Fumbling with my phone, I tug it out of my pocket and dial her number before I can even rethink it.
It rings…
It rings again…
It rings four more times before it goes to her voicemail.
“Amber, it’s me. God, there’s so many things I want to say to you right now, but none of that seems as important as… God, I don’t even know how to say this, but Pippa’s dead. I tried to save her. I really did, but I just wasn’t strong enough. I know you’re mad at me and probably hate me right now, but Poppy’s going to need you. Please come home. We don’t even have to talk, but we can if you want to.” I pull at the hair on my head, surfing through two kinds of grief. The kind where you lose someone you care about to your own stupidity, and the other where you blame yourself for someone else’s death. “I love you, Amber. If anything else, please believe that. I’ll wait for you forever if I have to. But please come home. I can’t live this life without you.” I hold the phone another ten seconds before it clicks off, tears already swarming my eyes and threatening to fall.
Cipher’s hand comes down on my back again, forcing me to look up at him and the moon illuminating him from behind.
“You can’t blame yourself for this.”
“But I do.”
“I know, Eddie. I can see it in your eyes. But you’ll grow up bitter if you keep doing it. I went through it for years… not being able to look at my reflection in the mirror, staring at the man who could’ve done something to save her. The man that’s haunted every time he looks in his daughter’s eyes and sees her mother staring back at him. Grief is a difficult thing to navigate, but if you don’t forgive yourself for it, all it will do is eat away your soul and suck the life out of you.”
I can already feel it happening. The emptiness inside is growing, a strange type of living death that I can’t quite shake. My pulse is still going, but my will to keep going is diminishing more every second that she stays gone. I have no idea where she went, nor do I feel like I ever will.
“You gotta look at the bright side, Eddie. You’re still here. That mountain crumbled beneath your feet, and you survived.”
“But at what cost, Cipher? A young woman died today all because I didn’t have the strength to hold on. It’s my fault she was even up here in the first place. She was my friend, and I—” My voice stalls with heavy emotion. “I let her fall.”
He shakes his head. “You can’t think like that, Eddie. You gotta look at it from a different angle. You hung on. That’s the most important thing.

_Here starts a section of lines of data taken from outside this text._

(* ===== verification/Ext4Inode.v ===== *)
(** lwext4, inodes: [src/ext4_inode.c], and the inode checksum and link counts
    of [src/ext4_fs.c].

    The inode is at [ino] and the superblock at [sb] of one memory.  An inode
    of 128 bytes has no fields from [extra_isize] on. *)
From S2P Require Import Prelude Memory Ext4Errno Ext4Bitmap Ext4Crc Ext4Layout Ext4Super Ext4BlockGroup.
#[local] Open Scope Z_scope.
#[local] Open Scope cint_scope.

(** ** Model *)

Definition EXT4_SUPERBLOCK_OS_LINUX : Z := 0.
Definition EXT4_SUPERBLOCK_OS_HURD : Z := 1.
Definition EXT4_GOOD_OLD_INODE_SIZE : Z := 128.
Definition EXT4_INODE_INDIRECT_BLOCK : Z := 12.
Definition EXT4_INODE_MODE_FIFO : Z := 0x1000.
Definition EXT4_INODE_MODE_CHARDEV : Z := 0x2000.
Definition EXT4_INODE_MODE_DIRECTORY : Z := 0x4000.
Definition EXT4_INODE_MODE_BLOCKDEV : Z := 0x6000.
Definition EXT4_INODE_MODE_FILE : Z := 0x8000.
Definition EXT4_INODE_MODE_SOFTLINK : Z := 0xA000.
Definition EXT4_INODE_MODE_SOCKET : Z := 0xC000.
Definition EXT4_INODE_MODE_TYPE_MASK : Z := 0xF000.
Definition EXT4_INODE_FLAG_IMMUTABLE : Z := 0x00000010.
Definition EXT4_INODE_FLAG_APPEND : Z := 0x00000020.
Definition EXT4_INODE_FLAG_INDEX : Z := 0x00001000.
Definition EXT4_INODE_FLAG_HUGE_FILE : Z := 0x00040000.
Definition EXT4_FCOM_DIR_INDEX : Z := 0x0020.
Definition EXT4_FRO_COM_DIR_NLINK : Z := 0x0020.
Definition EXT4_LINK_MAX : Z := 65000.

(** [osd2.hurd2.mode_high], over [osd2.linux2.file_acl_high]. *)
Definition ino_mode_high : field := ino_file_acl_high.

(** The loop halves [size] until it is at most 256; 24 turns are enough at 32
    bits. *)
Fixpoint block_bits_loop (fuel : nat) (bits size : Z) : Z :=
  match fuel with
  | O => bits
  | S fuel =>
      let bits := u32 (bits + 1) in
      let size := size .>> 1 in
      if 256 <? size then block_bits_loop fuel bits size else bits
  end.

Definition ext4_inode_block_bits_count (block_size : Z) : Z := block_bits_loop 24 8 block_size.

Definition ext4_inode_get_mode (m : memory) (sb ino : Z) : Z :=
  let v := fget ino_mode m ino in
  if fget sb_creator_os m sb =? EXT4_SUPERBLOCK_OS_HURD
  then v .| u32 (fget ino_mode_high m ino .<< 16) else v.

Sometimes things don’t go your way, or how you had planned, but if you keep hanging on—keep thinking positively, the universe will bless you with something great. I never imagined being a single dad, but here I am, raising a beautiful daughter all because the universe decided to throw me a curveball that brought me back home.”
“Keep hanging on…” I repeat the words robotically, wishing I knew how to do that when I feel so lost.
“Come on. I’m going to need you to follow me to the station to make a statement.”
“Okay…”
I somehow manage to stand, but the second I do, another realization hits me like a slap in the face.
Fuck, what the hell am I going to tell Poppy?
Chapter Thirty-Three
Amber
The Next Morning
I’m not sure how long I sleep before I feel him shifting beside me. The mattress dips, then there’s a faint clink of something in the distance. A smell filters into the air. Eggs? Bacon? Maybe even a little toast. My stomach rolls the second it hits me.
I pry one eye open to see Ryder coming back into the room, bare chest glowing faintly in the morning light, a plate in his hand.